Many cottage-like homes with English style gardens line narrow streets.

Fantastic fare to be found here: baking, local produce, honey, music
and even a  tarot card reader.

Drivers have to be alert for carriages, pedi-cabs, tour busses and sight seers
as well as for the young and old alike who just walk slower here.
I admit that this feels a little weird, this staycation that's really a vacation; no phone calls, no clients in need of emergency care, no one wanting to line up a job, workshop or appointment for next week or the week after that or the next...

Rod's taken to his retirement like a fish to water. Suddenly, free from the demands of customers and the estimating that filled evenings and weekends, he's read more books since we got here than he has during our whole relationship! And I used to think he was a non-reader, a trait, which for a Thacker - voracious readers that we all are - was incomprehensible. Years ago I found the most difficult challenge put before me during a vipasana retreat wasn't not talking. I loved that! That was a piece of cake. But, not reading, that was impossible. My eyes would lite on print everywhere: cereal boxes, t-shirts, boxes of tea and the little tab on the tea bags... I fixated on the washing instructions on the tags of my clothes.
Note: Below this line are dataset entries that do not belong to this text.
(** A thread's next access; each thread evaluates the guard once. *)
Definition CROW_ONCE_GUARD (t : nat) (s : once_state) : once_state :=
  match once_pcs s t with
  | Before => set_pc s (flag s) t (Loaded (flag s))
  | Loaded seen => set_pc s true t (Passed (negb seen))
  | Passed _ => s
  end.
Definition CROW_ATOMIC_ONCE_GUARD (t : nat) (s : once_state) : once_state :=
  match once_pcs s t with
  | Before => set_pc s true t (Passed (negb (flag s)))
  | Loaded _ | Passed _ => s
  end.

Definition schedule (guard : nat -> once_state -> once_state) (ts : list nat) : once_state := foldl (fun s t => guard t s) once_init ts.
Definition logs_once (s : once_state) (t : nat) : bool := match once_pcs s t with Passed true => true | _ => false end.

(** ** [ComponentLoggerManager]

    [logger_] is a static shared pointer without a lock. [alive] are the loggers that exist: a
    fallback logger is destroyed with the last pointer to it, which is [logger_]; a logger of the
    locator lives on. *)
Inductive get_pc := Outside | SawNull | Initialized | Got (logger : option nat).
Record manager := { logger_ : option nat; alive : list nat; made : nat; get_pcs : nat -> get_pc }.

Section manager.
(** What [spider::instance().get<Logger>()] does: a logger, a null pointer, or an exception. *)
Context (spider_logger : result exn (option nat)).

(** Assignment to [logger_]: the former fallback logger goes. *)
Definition assign_logger (s : manager) (l : option nat) (alive' : list nat) : manager :=
  {| logger_ := l; alive := filter (fun x => Some x <> logger_ s \/ spider_logger = Ok (Some x) \/ Some x = l) alive';
     made := made s; get_pcs := get_pcs s |}.

Definition initialize (s : manager) : manager :=
  match spider_logger with
  | Ok (Some l) => assign_logger s (Some l) (alive s)
  | Ok None | Err _ =>
      let s' := assign_logger s (Some (made s)) (made s :: alive s) in
      {| logger_ := logger_ s'; alive := alive s'; made := S (made s'); get_pcs := get_pcs s' |}
  end.

Definition at_pc (s : manager) (t : nat) (pc : get_pc) : manager :=
  {| logger_ := logger_ s; alive := alive s; made := made s; get_pcs := fun u => if u =? t then pc else get_pcs s u |}.

(** The next step of thread [t] inside [get()]: the test, the initialization, the return. *)
Definition get_step (t : nat) (s : manager) : manager :=
  match get_pcs s t with
  | Outside => at_pc s t (if logger_ s then Initialized else SawNull)
  | SawNull => at_pc (initialize s) t Initialized
  | Initialized => at_pc s t (Got (logger_ s))
  | Got _ => s
  end.

Definition gets (ts : list nat) (s : manager) : manager := foldl (fun s t => get_step t s) s ts.

(** The whole call, without interference. *)
Definition get (s : manager) : option nat * manager :=
  let s := if logger_ s then s else initialize s in (logger_ s, s).

Definition component_set_logger (l : option nat) (s : manager) : manager := assign_logger s l (alive s).
End manager.

(** Nothing is set yet; the loggers that exist are the locator's, numbered below [n]. *)
Definition unset (existing : list nat) (n : nat) : manager :=
  {| logger_ := None; alive := existing; made := n; get_pcs := fun _ => Outside |}.

(** ** Theorems *)

(** A format call publishes one event with the formatted text, the level and the provider's
    prefix, of which the first 31 characters are kept; a closed gate publishes nothing. *)
Theorem log_macro_event {A} (format : A -> list A -> bytes) gate l name lvl fmt arg args inserted c :
  LOG format gate true (logger_provider (Some l) name) lvl (fmt :: arg :: args) inserted c =
    Called l (if passes_gate (gate l) lvl
              then Some (make_event lvl (take 31 name) (format fmt (arg :: args)) (site_location c) (site_time c) (site_tid c) (site_pid c))
              else None).
Proof. unfold LOG, fmt_call, get_logger, log. cbn [negb provider_logger logger_provider provider_prefix]. rewrite assigned_prefix. by destruct (passes_gate _ _). Qed.

(** A prefix declared for a class is exactly the declared name. *)
Theorem component_prefix_exact name s : CROW_COMPONENT_PREFIX name = Some s -> inline_view s = name.
Proof.
  unfold CROW_COMPONENT_PREFIX. destruct (Nat.leb_spec (length name) 31); [|done]. intros [= <-]. rewrite assigned_prefix. by apply take_ge.
Qed.
(** A valid connection configuration, its members in the ranges of their types, is written to a
    document and read from it unchanged but for the password, which is not written. *)
Theorem connection_settings_roundtrip (c : ConnectionConfig) : ConnectionConfig.validate c = Ok tt -> connection_range c ->
  exists j : J, serialize connection_type c = Ok j /\ deserialize connection_type j = Ok (with_password c []).
Proof.
  intros Hv (H1 & H2 & H3 & H4 & H5 & H6 & H7 & H8 & H9).
  edestruct (serialize_roundtrip (J := J) connection_type c) as (j & Hs & _ & Hd); [exact Hv| |by apply (bool_decide_unpack _)|].
  - each_field.
    { apply field_written, nested_reads_back, credentials_back. by apply connection_validate_credentials. }
    { apply written. by eapply cast_reads_back. }
    { apply written. by apply int_reads_back. }
    { apply written, string_reads_back. }
    1-4: apply written; by apply duration_reads_back.
    { apply written. by eapply cast_reads_back. }
    1-3: apply optional_field_back; by intros [].
    1-3: apply written, bool_reads_back.
    1-2: apply written, string_reads_back.
    { apply written. by apply unsigned_reads_back, size_reads_back. }
    { apply written, bool_reads_back. }
    { apply written. by apply map_reads_back. }
  - exists j. split; [done|]. rewrite Hd. trans (ConnectionConfig.finalize (with_password c [])).
    + destruct c as [[] ? ? ? ? ? ? ? ? [] [] [] ? ? ? ? ? ? ? ?]; done.
    + unfold ConnectionConfig.finalize. by rewrite connection_validate_password, Hv.
Qed.

(** What the reloaded configuration connects with is what was configured, without the password. *)
Lemma reloaded_settings c :
  exists k, credential_settings (credentials c) = k ++ given "password" (password (credentials c)) /\
    settings (with_password c []) = k ++ option_settings c.
Proof.
  destruct c as [[h p d u w]]. exists (given "host" h ++ given "port" p ++ given "dbname" d ++ given "user" u).
  unfold settings, credential_settings. cbn. split; by rewrite <- !app_assoc.
Qed.

End facts.

(** ** Instances *)
Definition sample_connection : ConnectionConfig :=
  with_extra_option (with_ssl_cert (with_ssl_key (with_password (with_user (with_dbname ConnectionConfig.builder (B "app")) (B "u")) (B "p")) (B "k")) (B "c"))
    (B "options") (B "-c x=1").

Lemma connection_settings_roundtrip_witness :
  ConnectionConfig.validate sample_connection = Ok tt /\
  exists j : Value.t, serialize connection_type sample_connection = Ok j /\ deserialize connection_type j = Ok (with_password sample_connection []).
Proof.
  assert (ConnectionConfig.validate sample_connection = Ok tt) as Hv by (by vm_compute). split; [exact Hv|].
  apply (connection_settings_roundtrip (J := Value.t) sample_connection Hv).
  split_and!; try (by vm_compute). repeat constructor.
Defined.

(** An SSL mode without a name is accepted by the reader and by [validate]; the connection string
    is then undefined. *)
Example unnamed_ssl_mode :
  let c := with_ssl_mode (with_user (with_dbname ConnectionConfig.builder (B "app")) (B "u")) (SslValue 9) in
  deserialize connection_type
    (Value.Obj [(B "credentials", Value.Obj [(B "dbname", Value.Str (B "app")); (B "user", Value.Str (B "u"))]); (B "ssl_mode", Value.Int 9)]) = Ok c /\
  ConnectionConfig.validate c = Ok tt /\ to_connection_string c = Ok None.
Proof. vm_compute. auto. Qed.

(** Verification is not asked for by a misspelt mode either: 260 is stored as [VERIFY_CA], 258 as [PREFER]. *)
Example ssl_mode_wraps : ssl_mode_cast 260 = VERIFY_CA /\ ssl_mode_cast 258 = PREFER.
Proof. done. Qed.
This vacation finds me, at unexpected moments: in the middle of a shower, when I awaken, as I'm doing dishes, chomping at the bit to "make something happen". The underlying catalyst for this is a limboish feeling of dropping into space that washes over me now and again. I'm not the one retiring. I'm on vacation. But vacations have a beginning, middle and end and then you go back to work. With undetermined time, place and work to "return" to I feel eerily unemployed; redundant.

So, just as I acknowledged my compulsion to read and got back to the silence of my mind I feel my redundancy and get back into the headspace of vacation.

This time just for me, away from my practice, is precious. I tell myself there will be work again, clients will call and I will be able to remember how to do what I do.